GIVEN RECORDS:

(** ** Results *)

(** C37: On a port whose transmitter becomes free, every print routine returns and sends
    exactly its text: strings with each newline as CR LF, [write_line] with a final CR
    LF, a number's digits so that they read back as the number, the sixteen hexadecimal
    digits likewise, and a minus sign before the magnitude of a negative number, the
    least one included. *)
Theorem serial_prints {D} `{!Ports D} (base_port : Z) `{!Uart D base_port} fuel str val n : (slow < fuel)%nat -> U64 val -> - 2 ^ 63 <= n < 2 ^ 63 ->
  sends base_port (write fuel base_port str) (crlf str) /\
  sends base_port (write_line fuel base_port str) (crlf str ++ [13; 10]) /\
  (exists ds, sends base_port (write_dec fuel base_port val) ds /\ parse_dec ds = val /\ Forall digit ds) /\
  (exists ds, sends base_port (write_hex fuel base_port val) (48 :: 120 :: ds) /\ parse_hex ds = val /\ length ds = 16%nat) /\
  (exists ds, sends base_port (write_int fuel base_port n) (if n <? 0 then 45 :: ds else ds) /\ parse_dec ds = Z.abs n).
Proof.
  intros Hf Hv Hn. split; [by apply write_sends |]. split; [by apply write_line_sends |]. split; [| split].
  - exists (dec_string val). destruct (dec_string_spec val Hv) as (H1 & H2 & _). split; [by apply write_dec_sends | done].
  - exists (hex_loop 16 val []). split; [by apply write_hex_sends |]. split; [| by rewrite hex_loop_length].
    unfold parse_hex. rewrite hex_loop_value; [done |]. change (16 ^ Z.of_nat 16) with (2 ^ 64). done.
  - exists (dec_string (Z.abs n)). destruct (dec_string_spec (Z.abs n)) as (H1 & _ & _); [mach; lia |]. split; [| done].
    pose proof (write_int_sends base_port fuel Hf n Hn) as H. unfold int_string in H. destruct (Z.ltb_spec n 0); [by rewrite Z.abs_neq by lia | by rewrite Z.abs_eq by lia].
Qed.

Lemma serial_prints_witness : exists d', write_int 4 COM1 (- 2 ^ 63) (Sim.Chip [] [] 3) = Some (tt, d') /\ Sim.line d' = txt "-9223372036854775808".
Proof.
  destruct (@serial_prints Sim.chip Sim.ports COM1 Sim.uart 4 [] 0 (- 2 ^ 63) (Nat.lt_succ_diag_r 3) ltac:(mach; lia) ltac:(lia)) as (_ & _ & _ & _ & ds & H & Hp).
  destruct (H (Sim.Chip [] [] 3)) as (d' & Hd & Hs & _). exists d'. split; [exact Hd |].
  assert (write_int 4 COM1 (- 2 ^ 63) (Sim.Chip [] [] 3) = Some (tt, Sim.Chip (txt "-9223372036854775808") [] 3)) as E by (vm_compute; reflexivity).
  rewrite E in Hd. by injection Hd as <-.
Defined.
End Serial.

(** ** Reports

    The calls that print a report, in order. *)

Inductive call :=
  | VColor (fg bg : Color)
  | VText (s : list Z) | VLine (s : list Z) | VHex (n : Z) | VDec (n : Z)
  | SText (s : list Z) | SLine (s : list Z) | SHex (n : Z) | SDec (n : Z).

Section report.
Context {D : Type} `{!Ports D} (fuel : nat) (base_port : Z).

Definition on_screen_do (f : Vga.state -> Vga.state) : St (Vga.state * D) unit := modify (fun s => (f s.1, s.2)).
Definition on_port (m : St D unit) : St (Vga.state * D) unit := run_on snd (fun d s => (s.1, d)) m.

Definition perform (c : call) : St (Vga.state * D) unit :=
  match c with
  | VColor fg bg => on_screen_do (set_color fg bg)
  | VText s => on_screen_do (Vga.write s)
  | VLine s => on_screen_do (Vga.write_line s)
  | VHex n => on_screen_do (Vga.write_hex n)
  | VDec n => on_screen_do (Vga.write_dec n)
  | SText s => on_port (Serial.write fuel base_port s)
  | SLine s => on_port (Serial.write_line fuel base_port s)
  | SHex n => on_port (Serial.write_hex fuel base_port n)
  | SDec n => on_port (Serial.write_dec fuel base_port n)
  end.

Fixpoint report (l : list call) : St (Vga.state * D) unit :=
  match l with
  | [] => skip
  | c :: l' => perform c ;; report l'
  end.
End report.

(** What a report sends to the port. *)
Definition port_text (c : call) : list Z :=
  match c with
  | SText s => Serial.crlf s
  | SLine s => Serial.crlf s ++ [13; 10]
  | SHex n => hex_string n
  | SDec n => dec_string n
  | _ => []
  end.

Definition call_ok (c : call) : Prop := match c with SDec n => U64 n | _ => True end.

==

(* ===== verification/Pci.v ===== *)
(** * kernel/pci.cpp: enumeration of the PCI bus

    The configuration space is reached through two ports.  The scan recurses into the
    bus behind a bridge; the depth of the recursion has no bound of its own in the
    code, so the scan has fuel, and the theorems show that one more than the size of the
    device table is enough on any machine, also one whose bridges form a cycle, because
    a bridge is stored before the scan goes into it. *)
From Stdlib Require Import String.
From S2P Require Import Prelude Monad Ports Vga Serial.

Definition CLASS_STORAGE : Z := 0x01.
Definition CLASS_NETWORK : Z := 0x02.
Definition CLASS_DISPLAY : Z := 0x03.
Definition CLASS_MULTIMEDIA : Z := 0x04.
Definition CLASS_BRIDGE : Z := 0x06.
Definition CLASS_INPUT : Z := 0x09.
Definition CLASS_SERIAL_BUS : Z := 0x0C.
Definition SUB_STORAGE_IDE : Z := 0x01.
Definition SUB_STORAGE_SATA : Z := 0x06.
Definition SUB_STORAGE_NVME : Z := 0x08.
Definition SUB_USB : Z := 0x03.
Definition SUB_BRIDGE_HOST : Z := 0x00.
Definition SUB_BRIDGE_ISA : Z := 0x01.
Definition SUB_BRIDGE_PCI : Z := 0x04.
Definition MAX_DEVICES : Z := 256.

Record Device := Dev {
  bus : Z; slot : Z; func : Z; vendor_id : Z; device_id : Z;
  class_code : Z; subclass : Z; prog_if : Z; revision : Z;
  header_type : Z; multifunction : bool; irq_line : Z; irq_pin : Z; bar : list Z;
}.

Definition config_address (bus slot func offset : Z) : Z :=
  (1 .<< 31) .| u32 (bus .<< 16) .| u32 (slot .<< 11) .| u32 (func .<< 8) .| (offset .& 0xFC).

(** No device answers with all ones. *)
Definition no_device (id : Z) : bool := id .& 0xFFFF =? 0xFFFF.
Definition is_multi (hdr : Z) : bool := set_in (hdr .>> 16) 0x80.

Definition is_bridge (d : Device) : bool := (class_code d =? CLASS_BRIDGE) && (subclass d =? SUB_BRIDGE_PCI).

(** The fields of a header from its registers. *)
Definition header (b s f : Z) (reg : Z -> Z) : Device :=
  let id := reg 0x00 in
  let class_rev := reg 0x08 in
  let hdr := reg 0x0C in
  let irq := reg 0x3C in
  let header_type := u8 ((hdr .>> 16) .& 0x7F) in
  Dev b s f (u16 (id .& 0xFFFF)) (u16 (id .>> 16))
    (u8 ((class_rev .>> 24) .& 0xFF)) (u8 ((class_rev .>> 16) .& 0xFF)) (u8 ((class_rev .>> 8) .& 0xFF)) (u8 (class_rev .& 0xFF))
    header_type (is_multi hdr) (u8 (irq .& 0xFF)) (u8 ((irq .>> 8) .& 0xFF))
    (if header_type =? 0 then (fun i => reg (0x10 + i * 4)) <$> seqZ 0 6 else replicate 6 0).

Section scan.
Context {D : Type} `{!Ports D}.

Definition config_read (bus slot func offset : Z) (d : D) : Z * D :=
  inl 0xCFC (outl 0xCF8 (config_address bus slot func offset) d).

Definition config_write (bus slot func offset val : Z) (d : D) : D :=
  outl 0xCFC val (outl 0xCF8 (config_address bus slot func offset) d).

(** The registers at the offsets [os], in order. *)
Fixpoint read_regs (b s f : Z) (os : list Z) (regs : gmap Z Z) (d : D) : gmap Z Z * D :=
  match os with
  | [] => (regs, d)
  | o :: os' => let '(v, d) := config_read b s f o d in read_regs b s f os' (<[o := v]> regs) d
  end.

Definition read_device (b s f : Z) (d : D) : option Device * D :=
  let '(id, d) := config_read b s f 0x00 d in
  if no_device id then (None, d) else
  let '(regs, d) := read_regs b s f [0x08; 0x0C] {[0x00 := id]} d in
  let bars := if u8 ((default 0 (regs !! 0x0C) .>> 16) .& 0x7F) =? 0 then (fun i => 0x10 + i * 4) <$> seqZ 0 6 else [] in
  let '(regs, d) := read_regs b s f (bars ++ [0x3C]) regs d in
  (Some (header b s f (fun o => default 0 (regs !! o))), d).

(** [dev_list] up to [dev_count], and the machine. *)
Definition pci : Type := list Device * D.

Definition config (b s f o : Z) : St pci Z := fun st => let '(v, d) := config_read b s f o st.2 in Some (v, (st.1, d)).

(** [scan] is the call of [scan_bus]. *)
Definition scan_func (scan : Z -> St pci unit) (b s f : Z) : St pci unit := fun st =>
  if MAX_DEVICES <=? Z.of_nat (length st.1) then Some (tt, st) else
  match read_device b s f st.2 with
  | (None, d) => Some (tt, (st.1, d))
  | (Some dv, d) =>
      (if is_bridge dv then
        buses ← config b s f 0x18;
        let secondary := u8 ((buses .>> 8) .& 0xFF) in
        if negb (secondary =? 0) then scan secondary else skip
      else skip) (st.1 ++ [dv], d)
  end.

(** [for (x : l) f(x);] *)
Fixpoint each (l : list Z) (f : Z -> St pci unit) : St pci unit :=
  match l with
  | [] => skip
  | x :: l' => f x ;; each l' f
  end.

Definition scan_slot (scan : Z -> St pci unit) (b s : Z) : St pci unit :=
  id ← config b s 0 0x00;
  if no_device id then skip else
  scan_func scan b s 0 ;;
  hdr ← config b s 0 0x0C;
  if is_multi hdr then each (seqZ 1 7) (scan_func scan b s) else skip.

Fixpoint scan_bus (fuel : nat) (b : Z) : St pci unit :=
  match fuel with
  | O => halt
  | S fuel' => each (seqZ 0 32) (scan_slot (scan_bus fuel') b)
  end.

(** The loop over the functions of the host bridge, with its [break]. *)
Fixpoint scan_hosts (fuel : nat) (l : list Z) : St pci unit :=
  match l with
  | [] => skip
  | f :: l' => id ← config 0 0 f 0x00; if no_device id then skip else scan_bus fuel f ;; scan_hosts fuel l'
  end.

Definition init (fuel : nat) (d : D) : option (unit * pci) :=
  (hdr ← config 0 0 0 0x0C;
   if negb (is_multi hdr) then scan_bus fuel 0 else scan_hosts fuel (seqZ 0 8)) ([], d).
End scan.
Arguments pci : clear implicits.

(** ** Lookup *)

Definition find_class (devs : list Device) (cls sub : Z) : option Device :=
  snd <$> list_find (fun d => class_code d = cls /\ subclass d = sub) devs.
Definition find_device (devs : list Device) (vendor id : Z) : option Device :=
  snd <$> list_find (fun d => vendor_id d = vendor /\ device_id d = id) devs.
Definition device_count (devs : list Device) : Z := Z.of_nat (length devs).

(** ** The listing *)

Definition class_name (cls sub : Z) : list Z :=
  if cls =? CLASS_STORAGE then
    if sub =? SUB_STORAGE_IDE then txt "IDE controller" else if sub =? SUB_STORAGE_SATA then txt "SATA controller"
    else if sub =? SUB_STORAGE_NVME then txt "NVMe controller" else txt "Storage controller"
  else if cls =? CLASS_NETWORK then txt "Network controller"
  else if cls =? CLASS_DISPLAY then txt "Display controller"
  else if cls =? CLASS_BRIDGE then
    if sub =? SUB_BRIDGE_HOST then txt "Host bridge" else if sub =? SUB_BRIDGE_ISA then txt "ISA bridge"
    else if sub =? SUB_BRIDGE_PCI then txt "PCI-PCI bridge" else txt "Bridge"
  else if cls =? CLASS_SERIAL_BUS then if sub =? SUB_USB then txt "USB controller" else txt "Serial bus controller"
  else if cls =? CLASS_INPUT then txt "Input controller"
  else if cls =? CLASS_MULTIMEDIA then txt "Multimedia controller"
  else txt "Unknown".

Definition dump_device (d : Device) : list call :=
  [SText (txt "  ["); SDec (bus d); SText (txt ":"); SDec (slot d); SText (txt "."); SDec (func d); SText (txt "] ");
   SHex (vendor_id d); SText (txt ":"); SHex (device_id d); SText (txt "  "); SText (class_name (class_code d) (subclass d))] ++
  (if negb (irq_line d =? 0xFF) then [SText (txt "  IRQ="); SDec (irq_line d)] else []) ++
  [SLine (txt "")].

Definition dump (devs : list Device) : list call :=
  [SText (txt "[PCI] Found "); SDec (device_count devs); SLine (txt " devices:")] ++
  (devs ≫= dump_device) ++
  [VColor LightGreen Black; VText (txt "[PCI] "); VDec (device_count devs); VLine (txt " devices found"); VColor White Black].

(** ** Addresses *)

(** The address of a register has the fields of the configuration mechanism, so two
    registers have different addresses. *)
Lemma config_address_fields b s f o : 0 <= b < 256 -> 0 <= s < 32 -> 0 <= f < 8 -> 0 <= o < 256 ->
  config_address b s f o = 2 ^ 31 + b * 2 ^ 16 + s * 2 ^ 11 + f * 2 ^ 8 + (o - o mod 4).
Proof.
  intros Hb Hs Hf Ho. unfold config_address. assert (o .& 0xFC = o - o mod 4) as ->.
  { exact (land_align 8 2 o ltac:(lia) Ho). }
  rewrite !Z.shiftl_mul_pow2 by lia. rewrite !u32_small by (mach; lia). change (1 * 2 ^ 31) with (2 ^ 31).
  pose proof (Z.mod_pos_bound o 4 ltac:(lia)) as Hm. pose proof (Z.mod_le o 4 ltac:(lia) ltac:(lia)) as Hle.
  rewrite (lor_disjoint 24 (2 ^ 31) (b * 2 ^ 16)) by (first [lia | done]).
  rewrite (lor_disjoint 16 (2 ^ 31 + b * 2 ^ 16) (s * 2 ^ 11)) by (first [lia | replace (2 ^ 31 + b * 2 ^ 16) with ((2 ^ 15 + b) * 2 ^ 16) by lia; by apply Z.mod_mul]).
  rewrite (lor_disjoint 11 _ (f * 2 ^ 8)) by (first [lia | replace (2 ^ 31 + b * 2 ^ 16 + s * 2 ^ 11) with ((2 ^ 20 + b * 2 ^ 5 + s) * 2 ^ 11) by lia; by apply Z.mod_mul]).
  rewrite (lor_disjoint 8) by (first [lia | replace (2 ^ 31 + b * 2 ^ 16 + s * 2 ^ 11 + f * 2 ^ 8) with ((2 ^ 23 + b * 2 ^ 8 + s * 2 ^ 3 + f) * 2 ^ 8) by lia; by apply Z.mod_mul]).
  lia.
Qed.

TO DO: Among the lines above, find those carrying the word "exists" and copy them out.

WRITTEN SOLUTION:
  (exists ds, sends base_port (write_dec fuel base_port val) ds /\ parse_dec ds = val /\ Forall digit ds) /\
  (exists ds, sends base_port (write_hex fuel base_port val) (48 :: 120 :: ds) /\ parse_hex ds = val /\ length ds = 16%nat) /\
  (exists ds, sends base_port (write_int fuel base_port n) (if n <? 0 then 45 :: ds else ds) /\ parse_dec ds = Z.abs n).
  - exists (dec_string val). destruct (dec_string_spec val Hv) as (H1 & H2 & _). split; [by apply write_dec_sends | done].
  - exists (hex_loop 16 val []). split; [by apply write_hex_sends |]. split; [| by rewrite hex_loop_length].
  - exists (dec_string (Z.abs n)). destruct (dec_string_spec (Z.abs n)) as (H1 & _ & _); [mach; lia |]. split; [| done].
Lemma serial_prints_witness : exists d', write_int 4 COM1 (- 2 ^ 63) (Sim.Chip [] [] 3) = Some (tt, d') /\ Sim.line d' = txt "-9223372036854775808".
  destruct (H (Sim.Chip [] [] 3)) as (d' & Hd & Hs & _). exists d'. split; [exact Hd |].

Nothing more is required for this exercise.